Он между тем бубнил:
— …Я подумал, хорошо бы вам, девочки, познакомиться… Мисс Фокс, позвольте вам представить мисс Тозер. Мне пришло на ум ознаменовать… Дураку привалило счастье найти двух цариц Савских…
А про себя:
Пока они бормотали друг дружке ничего не значащие слова, он их потащил в знаменитый ресторан Гранд-Отеля. Здесь полно было золоченых канделябров, красных плюшевых стульев, тяжелого серебра и старых негров-официантов в зеленых, шитых золотом жилетах. Вдоль стен тянулись изысканные виды Помпеи, Венеции, озера Комо и Версаля.
— Шикарный зал! — прощебетала Леора.
Маделина, судя по ее лицу, собиралась сказать то же самое, только пространнее, но, вторично обведя глазами фрески, она изрекла:
— Он очень большой, но…
Мартин в лихорадке заказывал завтрак. Он ассигновал на оргию четыре доллара (вместе с чаевыми) и считал для себя делом чести истратить все четыре доллара до последнего цента. Пока он гадал про себя, что за штука «пюре сен-жермен», а стервец-официант стоял невозмутимо за его спиною, Маделина сделала первый выпад. С леденящей вежливостью она начала нараспев:
— Мистер Эроусмит говорил мне, что вы — больничная сиделка, мисс… Тозер.
— Да, вроде того.
— Вы находите это интересным?
— Понятно… да… Мне интересно.
— Я полагаю, это должно быть замечательно — облегчать страдания. Конечно, моя работа — я готовлюсь к получению диплома преподавательницы английской словесности (у нее это прозвучало так, точно она готовилась к получению графского титула) — моя работа довольно сухая, оторванная от жизни. Мне приходится изучать законы развития языка и так далее, и тому подобное. Вам, с вашим практическим подходом к вещам, вам, я полагаю, это должно казаться довольно глупым.
— Да, это должно быть… нет… почему же, это, верно, очень интересно.

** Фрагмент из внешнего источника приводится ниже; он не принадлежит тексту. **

(** C5, as the code has it: [parse_jsonc] returns the empty mapping for a
    file that does not exist; for one that does, it hands to [json.loads]
    the text without its line comments (from two slashes to the end of
    the line, wherever they stand) and then without the commas that come
    just before, up to whitespace, a closing brace or bracket.
    [json.loads] reads every strict JSON text as the strict decoder does,
    and accepts [NaN], [Infinity] and [-Infinity] besides.  The text of
    the example, with its comment and its trailing comma, is strict JSON
    once cleaned and parses to [{a: 1}]. *)
Theorem C5_parse_jsonc (path : Type) (fs : files path) (p : path) :
  parse_jsonc path fs p
  = match fs p with
    | None => Ok (JObj [])
    | Some text =>
        json_loads (remove_trailing_commas (remove_line_comments text))
    end
  /\ (forall text v, strict_json_loads text = Ok v -> json_loads text = Ok v)
  /\ remove_line_comments jsonc_example
     = u "{ " ++ [dquote] ++ u "a" ++ [dquote] ++ u ": 1, " ++ [newline] ++ u " }"
  /\ remove_trailing_commas (remove_line_comments jsonc_example)
     = u "{ " ++ [dquote] ++ u "a" ++ [dquote] ++ u ": 1 " ++ [newline] ++ u " }"
  /\ strict_json_loads
       (remove_trailing_commas (remove_line_comments jsonc_example))
     = Ok (JObj [(u "a", JInt 1)])
  /\ (fs p = Some jsonc_example ->
      parse_jsonc path fs p = Ok (JObj [(u "a", JInt 1)])).
Proof.
  unfold parse_jsonc. repeat split.
  - destruct (fs p); [|reflexivity]. rewrite clean_jsonc_spec. reflexivity.
  - apply strict_json_loads_agrees.
  - intros ->. reflexivity.
Qed.

Lemma C5_witness :
  parse_jsonc str (zed_dir (Some jsonc_example) None None)
    (u "/z/settings.base.jsonc")
  = Ok (JObj [(u "a", JInt 1)]).
Proof.
  apply (C5_parse_jsonc str (zed_dir (Some jsonc_example) None None)
           (u "/z/settings.base.jsonc")).
  reflexivity.
Defined.

(** C5 as the specification words it fails on a file that holds [NaN]:
    the cleaned text is not strict JSON, and [parse_jsonc] returns a
    document for it. *)
Lemma C5_counterexample :
  strict_json_loads (remove_trailing_commas (remove_line_comments nan_text))
  = Raise JSONDecodeError
  /\ parse_jsonc str (zed_dir (Some nan_text) None None)
       (u "/z/settings.base.jsonc")
     = Ok (JObj [(u "a", JFloat FNan)]).
Proof. split; reflexivity. Qed.

(** ** The run of the script *)

(** C6: without [settings.json] in the directory of the script, the run
    writes the error line to stderr, nothing to stdout, and exits with
    status 1. *)
Theorem C6_missing_settings_file
  (path : Type) (joinpath : path -> str -> path) (path_str : path -> str)
  (float_repr : pyfloat -> str) (fs : files path) (script_dir : path) :
  fs (joinpath script_dir (u "settings.json")) = None ->
  let run := main path joinpath path_str float_repr fs script_dir in
  run = Exit 1 []
          (u "Error: " ++ path_str (joinpath script_dir (u "settings.json"))
             ++ u " not found" ++ [newline])
  /\ exit_status run = 1
  /\ stdout_of run = [].
Proof.
  intros Hfs run. unfold run, main, print. rewrite Hfs.
  rewrite <- !app_assoc. repeat split.
Qed.

Lemma C6_witness :
  let run := main str posix_join (fun p => p) demo_float_repr
               (zed_dir (Some (u "{}")) None None) (u "/z") in
  run = Exit 1 []
          (u "Error: " ++ posix_join (u "/z") (u "settings.json")
             ++ u " not found" ++ [newline])
  /\ exit_status run = 1
  /\ stdout_of run = [].
Proof.
  apply (C6_missing_settings_file str posix_join (fun p => p) demo_float_repr
           (zed_dir (Some (u "{}")) None None) (u "/z")).
  reflexivity.
Defined.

— Вы родом из Зенита, мисс… Тозер?
— Нет, я родом из… из одного городка. Его едва ли можно назвать городком… В Северной Дакоте.
— О, в Северной Дакоте!
— Да… далеко на Западе.
— Так… И долго вы собираетесь прожить на Востоке?
В точности такую фразу сказала однажды Маделине одна ее нью-йоркская кузина, крайне ядовитая.

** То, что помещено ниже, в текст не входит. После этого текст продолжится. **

Lemma getResources_center_search_fails_witness :
  (exists resp : HttpResponse,
      run_outcome (getResources Sample.city_request Sample.shelter_world)
      = Ret resp
      /\ forall fresh : ResourcesResponse, body resp <> BodyResources fresh)
  /\ Forall lookup_effect
            (run_trace (getResources Sample.city_request
                                     Sample.shelter_world))
  /\ getResources Sample.city_request Sample.shelter_world
     = (Ret (mkHttpResponse 500 (BodyError "Internal server error")),
        advance_fault (advance_fault Sample.shelter_world),
        [CacheSelect (cache_key Sample.city_request);
         DisasterSelect (req_disasterId Sample.city_request);
         Log LogError "Unexpected error in GET /resources/:disasterId:"]).
Proof.
  destruct (getResources_center_search_fails
              Sample.city_request Sample.shelter_world eq_refl)
    as (Hanswer & Hcalls & Hrun).
  split; [exact Hanswer|]. split; [exact Hcalls|].
  apply (Hrun (mkDisaster "d1" "Flood")).
  - reflexivity.
  - apply lookup_empty.
  - reflexivity.
  - apply lookup_singleton_eq.
Defined.

(** X23: without coordinates, a disaster with no stored resource gets five
    synthesized ones around the default point.  When [lat] or [lng] is
    missing or empty, the cache has no entry under the key, the disaster
    exists, no stored row matches the disaster id and the type filter, the
    datastore serves the four calls and [Math.random] gives values in
    [0, 1), [GET /resources/:disasterId] answers 200 with exactly five
    synthesized resources, of types shelter, medical, food, supplies and
    housing in this order, with the next five identifiers of the generator,
    each carrying the disaster id of the request, no distance, and a
    position within 0.05 degrees per axis of (40.7128, -74.0060).  The
    response has no search center, and the [resources] table is left as it
    was: the synthesized resources are not stored. *)
Theorem getResources_synthesizes_without_center
        (req : GetRequest) (w : World) (d : Disaster) :
  both_given (req_lat req) (req_lng req) = false ->
  w_fault w 0%nat = Served ->
  w_fault w 1%nat = Served ->
  w_fault w 2%nat = Served ->
  w_fault w 3%nat = Served ->
  w_cache w !! cache_key req = None ->
  w_disasters w !! req_disasterId req = Some d ->
  scoped_rows req (w_resources w) = [] ->
  (forall n, (0 <= w_random w n < 1)%R) ->
  exists (resp : ResourcesResponse) (mocks : list MockResource),
    run_outcome (getResources req w)
    = Ret (mkHttpResponse 200 (BodyResources resp))
    /\ resp_resources resp = List.map Synthesized mocks
    /\ resp_total_resources resp = 5%nat
    /\ resp_search_center resp = None
    /\ List.map m_type mocks
       = ["shelter"; "medical"; "food"; "supplies"; "housing"]
    /\ List.map m_id mocks = List.map (w_uuid w) [0; 1; 2; 3; 4]%nat
    /\ Forall (fun m =>
                 m_disaster_id m = req_disasterId req
                 /\ m_distance_km m = None
                 /\ jittered_around 40.7128 (-74.0060) m)
              mocks
    /\ w_resources (run_world (getResources req w)) = w_resources w.
Proof.
  intros Hgiven H0 H1 H2 H3 Hnone Hd Hrows Hrandom.
  pose proof (getResources_first_search req w d H0 H1 H2 H3 Hnone Hd Hgiven
                                        Hrows) as Hfirst.
  cbv zeta in Hfirst. rewrite Hfirst.
  set (mocks := mocks_from (req_disasterId req) (req_lat req) (req_lng req)
                           w 0 baseResources).
  exists (response_of req d (List.map Synthesized mocks) (w_clock w 5%nat)),
    mocks.
  split; [reflexivity|].
  split; [reflexivity|].
  split.
  { change (List.length (List.map Synthesized mocks) = 5%nat).
    rewrite List.length_map. apply mocks_from_length. }
  split.
  { change (search_center_of (req_lat req) (req_lng req) = None).
    unfold search_center_of. rewrite Hgiven. reflexivity. }
  split; [apply mocks_from_types|].
  split; [apply mocks_from_ids|].
  split; [|reflexivity].
  pose proof (mocks_from_disaster (req_disasterId req) (req_lat req)
                                  (req_lng req) w baseResources 0) as Hids.
  pose proof (mocks_from_distance (req_disasterId req) (req_lat req)
                                  (req_lng req) w baseResources 0) as Hdist.
  pose proof (mocks_from_jittered (req_disasterId req) (req_lat req)
                                  (req_lng req) w baseResources 0 Hrandom)
    as Hjit.
  unfold search_center_of in Hjit. rewrite Hgiven in Hjit, Hdist.
  apply List.Forall_forall. intros m Hm.
  split; [exact (proj1 (List.Forall_forall _ _) Hids m Hm)|].
  split; [exact (proj1 (List.Forall_forall _ _) Hdist m Hm)|].
  exact (proj1 (List.Forall_forall _ _) Hjit m Hm).
Qed.
(* ===== verification/_CoqProject ===== *)
-Q . S2P
Prelude.v
StrBytes.v
JsonValue.v
Template.v
TemplateRender.v
WalkDir.v
WalkDirFacts.v
WalkComplete.v
RequestQueues.v
RequestQueuesFacts.v
RequestQueuesLive.v
Truncate.v
Models.v
OutputTruncation.v
ContextFragments.v
ContextNormalize.v
ContextNormalizeFacts.v
ContextHistory.v
ContextHistoryFacts.v
WorldState.v
WorldStateFacts.v
ThreadItems.v
NetAddr.v
NetPolicy.v
NetPolicyFacts.v
NetConfig.v
NetState.v
NetRuntime.v
NetRuntimeFacts.v
NetManaged.v
NetUpdates.v
Keymap.v
TextArea.v
TextAreaInput.v
TextAreaFacts.v
TextAreaMoves.v
TextAreaEditing.v
TextAreaElements.v
TextAreaWrap.v
TextAreaRows.v
TextAreaReach.v
TextAreaDraw.v
ItemBuilders.v
ThreadHistory.v
ThreadHistoryChanges.v
ThreadHistoryFacts.v
ThreadHistoryFeed.v
SeekSequence.v
PatchParser.v
PatchParserFacts.v
PatchGrammar.v
PatchApply.v
PatchFs.v
PatchFsFacts.v
PatchInvocation.v
ExecRule.v
ExecPolicy.v
ExecPolicyFacts.v
ExecPolicyParser.v
ExecPolicyAmend.v
HeadTail.v
AutoCompact.v
StreamParser.v
StreamParserFacts.v
Utf8Stream.v
HistoryProjection.v
HistoryProjectionFacts.v
HistoryStore.v
HistoryStoreFacts.v
HistoryTables.v
HistoryMaterialize.v
RolloutLineage.v
HistoryPaging.v
HistoryPagingFacts.v
HistoryListing.v
HistoryPages.v
ShellScript.v
ShellScriptFacts.v
CommandSafety.v
CommandSafetyFacts.v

— Да нет, я не… Да, я думаю пожить здесь довольно долго.
— И вам, гм, вам здесь нравится?
— О да, здесь очень недурно. Я люблю большие города… Тут много видишь.

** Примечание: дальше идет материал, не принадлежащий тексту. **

Set Default Proof Using "Type".
Open Scope nat_scope.

(** ** Rust strings

    A Rust [String] / [&str] is a sequence of Unicode scalar values; its length in
    bytes is the sum of the UTF-8 lengths of its characters.  Characters are [N]
    code points and a string is the list of its characters. *)
Abbreviation char := N (only parsing).
Abbreviation str := (list N) (only parsing).

(** The last element of a list, as an option ([slice::last]). *)
Abbreviation last := list.last.

(** An ASCII literal of the source, as a string. *)
Definition lit (s : string) : str := map N_of_ascii (list_ascii_of_string s).
Arguments lit _%_string_scope : simpl never.

Declare Scope str_scope.
Delimit Scope str_scope with str.
Notation "s '==s' t" := (bool_decide (s = t)) (at level 70) : str_scope.
Open Scope str_scope.

(** Characters used by the code, by name. *)
Definition LF : char := 10%N.
Definition CR : char := 13%N.
Definition SPACE : char := 32%N.
Definition PLUS : char := 43%N.
Definition MINUS : char := 45%N.

(** [char::is_whitespace]: the Unicode [White_Space] property. *)
Definition is_whitespace (c : char) : bool :=
  ((9 <=? c) && (c <=? 13) || (c =? 32) || (c =? 133) || (c =? 160) || (c =? 5760)
   || (8192 <=? c) && (c <=? 8202) || (c =? 8232) || (c =? 8233) || (c =? 8239)
   || (c =? 8287) || (c =? 12288))%N.

Definition is_ascii_digit (c : char) : bool := ((48 <=? c) && (c <=? 57))%N.

Definition to_ascii_lowercase_char (c : char) : char :=
  if ((65 <=? c) && (c <=? 90))%N then (c + 32)%N else c.

Definition to_ascii_lowercase (s : str) : str := map to_ascii_lowercase_char s.

(** [char::len_utf8]. *)
Definition len_utf8 (c : char) : nat :=
  if (c <? 128)%N then 1 else if (c <? 2048)%N then 2 else if (c <? 65536)%N then 3 else 4.

(** [str::len]: the length in bytes. *)
Fixpoint byte_len (s : str) : nat :=
  match s with
  | [] => 0
  | c :: s' => len_utf8 c + byte_len s'
  end.

(** [str::trim_start], [trim_end], [trim]. *)
Fixpoint drop_while (p : char → bool) (s : str) : str :=
  match s with
  | [] => []
  | c :: s' => if p c then drop_while p s' else s
  end.

Definition trim_start (s : str) : str := drop_while is_whitespace s.
Definition trim_end_matches (p : char → bool) (s : str) : str := rev (drop_while p (rev s)).
Definition trim_end (s : str) : str := trim_end_matches is_whitespace s.
Definition trim (s : str) : str := trim_end (trim_start s).

(** [str::strip_prefix], [starts_with], [strip_suffix], [ends_with]. *)
Fixpoint strip_prefix (p s : str) : option str :=
  match p, s with
  | [], _ => Some s
  | c :: p', d :: s' => if (c =? d)%N then strip_prefix p' s' else None
  | _ :: _, [] => None
  end.

Definition starts_with (p s : str) : bool :=
  match strip_prefix p s with Some _ => true | None => false end.

Definition strip_suffix (p s : str) : option str :=
  match strip_prefix (rev p) (rev s) with Some r => Some (rev r) | None => None end.

Definition ends_with (p s : str) : bool :=
  match strip_suffix p s with Some _ => true | None => false end.

(** [str::split(c)] for a character separator: always at least one piece. *)
Fixpoint split_char (sep : char) (s : str) : list str :=
  match s with
  | [] => [[]]
  | c :: s' =>
      if (c =? sep)%N then [] :: split_char sep s'
      else match split_char sep s' with
           | [] => [[c]]
           | w :: ws => (c :: w) :: ws
           end
  end.

(** [str::split_once(c)] / [rsplit_once(c)]. *)
Fixpoint split_once (sep : char) (s : str) : option (str * str) :=
  match s with
  | [] => None
  | c :: s' =>
      if (c =? sep)%N then Some ([], s')
      else match split_once sep s' with
           | Some (a, b) => Some (c :: a, b)
           | None => None
           end
  end.

Definition rsplit_once (sep : char) (s : str) : option (str * str) :=
  match split_once sep (rev s) with
  | Some (a, b) => Some (rev b, rev a)
  | None => None
  end.

(** [str::contains(char)]. *)
Definition contains_char (c : char) (s : str) : bool := existsb (N.eqb c) s.

(** [str::contains(&str)]. *)
Fixpoint contains_str (p s : str) : bool :=
  starts_with p s || match s with [] => false | _ :: s' => contains_str p s' end.

(** [slice::join]. *)
Fixpoint join (sep : str) (ls : list str) : str :=
  match ls with
  | [] => []
  | [l] => l
  | l :: ls' => l ++ sep ++ join sep ls'
  end.

(** A line with its trailing carriage return removed, as [str::lines] and the
    streaming parser do. *)
Definition strip_cr (s : str) : str :=
  match strip_suffix [CR] s with Some r => r | None => s end.

(** [str::lines]: pieces between line feeds, each without a trailing carriage
    return before the line feed, and no final empty piece. The final piece, which
    no line feed ends, keeps a trailing carriage return. *)
Fixpoint lines_of_pieces (ps : list str) : list str :=
  match ps with
  | [] => []
  | [p] => match p with [] => [] | _ => [p] end
  | p :: ps' => strip_cr p :: lines_of_pieces ps'
  end.

Definition lines (s : str) : list str := lines_of_pieces (split_char LF s).

(** Decimal rendering ([{}] of an unsigned integer). *)
Fixpoint decimal_fuel (fuel : nat) (n : N) (acc : str) : str :=
  match fuel with
  | O => acc
  | S f =>
      let acc' := (48 + n mod 10)%N :: acc in
      if (n / 10 =? 0)%N then acc' else decimal_fuel f (n / 10)%N acc'
  end.

Definition decimal (n : N) : str := decimal_fuel (S (N.to_nat (N.size n))) n [].

(** ** Fallible code: [Result<T, E>] *)
Inductive result (E A : Type) : Type :=
| Ok (a : A)
| Err (e : E).
Arguments Ok {E A} _.
Arguments Err {E A} _.

Definition is_ok {E A} (r : result E A) : bool :=
  match r with Ok _ => true | Err _ => false end.

Definition rbind {E A B} (r : result E A) (k : A → result E B) : result E B :=
  match r with Ok a => k a | Err e => Err e end.

Declare Scope result_scope.
Delimit Scope result_scope with result.
Notation "'let?' x ':=' r 'in' k" := (rbind r (λ x, k))
  (at level 10, x pattern, k at level 200) : result_scope.
Notation "'check?' r 'in' k" := (rbind r (λ _, k))
  (at level 10, k at level 200) : result_scope.
Open Scope result_scope.

(** ** Machine integers *)
Open Scope Z_scope.
Definition USIZE_MAX : Z := 2 ^ 64 - 1.
Definition I64_MAX : Z := 2 ^ 63 - 1.
Definition I64_MIN : Z := - 2 ^ 63.

(** [usize::saturating_add], [saturating_sub], [saturating_mul] (64-bit target). *)
Definition usat_add (a b : Z) : Z := Z.min (a + b) USIZE_MAX.
Definition usat_sub (a b : Z) : Z := Z.max (a - b) 0.
Definition usat_mul (a b : Z) : Z := Z.min (a * b) USIZE_MAX.

(** [i64::saturating_add], [saturating_sub]. *)
Definition clamp_i64 (z : Z) : Z := Z.max I64_MIN (Z.min z I64_MAX).
Definition isat_add (a b : Z) : Z := clamp_i64 (a + b).
Definition isat_sub (a b : Z) : Z := clamp_i64 (a - b).
Close Scope Z_scope.

(** ** Lemmas on strings *)

Create HintDb strings discriminated.

#[global] Arguments trim : simpl never.
#[global] Arguments trim_end : simpl never.
#[global] Arguments trim_start : simpl never.
#[global] Arguments strip_cr : simpl never.
#[global] Arguments lines : simpl never.

Lemma strip_prefix_app p s : strip_prefix p (p ++ s) = Some s.
Proof. induction p as [|c p IH]; simpl; [done|]. by rewrite N.eqb_refl. Qed.

Lemma strip_prefix_Some p s r : strip_prefix p s = Some r ↔ s = p ++ r.
Proof.
  split; [|intros ->; apply strip_prefix_app].
  revert s. induction p as [|c p IH]; intros [|d s]; simpl; try (intros; simplify_eq; done).
  destruct (N.eqb_spec c d) as [->|]; [|done]. intros ?%IH. by subst.
Qed.

Lemma strip_prefix_None p s : strip_prefix p s = None ↔ ∀ r, s ≠ p ++ r.
Proof.
  split.
  - intros H r ->. by rewrite strip_prefix_app in H.
  - intros H. destruct (strip_prefix p s) as [r|] eqn:E; [|done].
    apply strip_prefix_Some in E. by destruct (H r).
Qed.

Lemma starts_with_true p s : starts_with p s = true ↔ ∃ r, s = p ++ r.
Proof.
  unfold starts_with. destruct (strip_prefix p s) as [r|] eqn:E.
  - apply strip_prefix_Some in E. split; [by exists r|done].
  - rewrite strip_prefix_None in E. split; [done|]. by intros [r ->]; destruct (E r).
Qed.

— Большие? Ну, это, я полагаю, зависит от точки зрения, вы не находите? Большим городом я привыкла считать Нью-Йорк, но… Конечно… Вам, верно, кажется интересным контраст между Зенитом и Северной Дакотой?
— Да, конечно, они совсем непохожи.
— Расскажите мне про Северную Дакоту — какая она? Меня всегда занимали эти Западные штаты. (Это тоже было заимствовано у кузины.) Какое у вас общее впечатление от нее?
— Я что-то не совсем вас понимаю.
—
— Ага… Много пшеницы и много шведов.
— Но я имела в виду… Мне кажется, вы там все страшно мужественны и энергичны по сравнению с нами, с жителями Востока.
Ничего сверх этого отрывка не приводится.